2
Oh My Goodness, we put the phone down to charge so we could, you know, take care of WP stuff and it started talking to us. I think it’s possessed.

1
That’s just Google trying to get our attention, really. They have possessed our phone. They are mostly harmless though.

2
Yeah, but what if? Just follow the logic, OK? If crows know how to use tools, simple sticks to fish stuff out that they can eat, how far away are they from mastering fire? 30,000 years later they will be making crow-sized nuclear bombs, just like us. And you say Google is harmless! What if they learn to rub two sticks together and later our phones explode or go up in flame, huh?

1
Not to worry, Samsung has mastered that one already.

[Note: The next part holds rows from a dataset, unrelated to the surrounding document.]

(** [heap.Push(m.pq, &message)] *)
Definition pq_push (message : Message) (pq : MessagePQ) : MessagePQ :=
  heap_push message pq.

(** [heap.Pop(m.pq)] *)
Definition pq_pop (pq : MessagePQ) : outcome (Message * MessagePQ) := PopMin pq.

(** ** The queue implements the heap interface

    The view forgets [Index], which only records positions. *)
Definition erase (m : Message) : Message := set_Index (-1) m.

Lemma erase_set_Index i m : erase (set_Index i m) = erase m.
Proof. done. Qed.

Lemma msg_lt_spec a b :
  msg_lt a b = true <->
  Priority a < Priority b \/ (Priority a = Priority b /\ Sender a < Sender b).
Proof. unfold msg_lt. lia. Qed.

Lemma msg_lt_spec_false a b :
  msg_lt a b = false <->
  Priority b < Priority a \/ (Priority a = Priority b /\ Sender b <= Sender a).
Proof. unfold msg_lt. lia. Qed.

Lemma msg_lt_asym a b : msg_lt a b = true -> msg_lt b a = false.
Proof. rewrite msg_lt_spec, msg_lt_spec_false. lia. Qed.

Lemma msg_lt_trans_neg a b c :
  msg_lt b a = false -> msg_lt c b = false -> msg_lt c a = false.
Proof. rewrite !msg_lt_spec_false. lia. Qed.

Lemma fmap_erase_Swap i j (pq : MessagePQ) :
  (i < length pq)%nat -> (j < length pq)%nat ->
  erase <$> pq_Swap i j pq = swap_list i j (erase <$> pq).
Proof.
  intros [a Ha]%lookup_lt_is_Some_2 [b Hb]%lookup_lt_is_Some_2.
  unfold pq_Swap, swap_list. rewrite !list_lookup_fmap, Ha, Hb. cbn.
  rewrite !list_fmap_insert, !erase_set_Index.
  destruct (decide (i = j)) as [->|]; [|by rewrite list_insert_insert_ne].
  assert (a = b) as -> by congruence. done.
Qed.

And I am sure Google took notes. Now they pretend it was all an accident when it really was a government-sponsored secret weapon that got shipped out by mistake. We’re not paranoid you know, but ‘stuff happens’ and we find out just in time to save ourselves, so far. Just don’t put two of those new batteries together in your pocket – Kablowie, instant bonfire.

2
Is that like putting baking soda in those little submarines that used to come in Cracker Jacks? You remember, ‘Candy coated popcorn, peanuts and a prize, that’s what you get in Cracker Jacks’ song. Catchy little number, that.

1
No, it’s a bit more complicated and way more expensive. They have to use lithium and other rare stuff instead of plain old baking soda. Now, a baking soda battery might just be the ticket.

2
Well you know baking soda is just a mineral lying around in Death Valley and it does everything from cleaning your carpets to fighting cancer and killing toenail fungus (yecchh!) and you can use it to tart up your teeth too! It’s like some kindly god gave us everything we need and we ignore it all in the interest of corporate profit, driven by advertising and bought into by doctors and lawyers and such. Just imagine if a doctor actually told you to go buy a box of baking soda and sent you on your way. Would you believe him/her?

1
I’m not sure that ‘tart up your teeth’ is quite the way to say it whitens them if applied in a paste. And I might believe the doctor but most people, um, not so much. But yeah, baking soda is the bomb, sure enough.

2
So, anyway, we just wanted to add that ‘photo’ you stole from someone on FB about why we go to school and also, to say we will catch up on WP notices soon, real soon. Like the next 24 hours I think, because we be busy-busyΒ doing some stuff right now. And like, dude, we like being caught up and seeing what you all are doing and like that.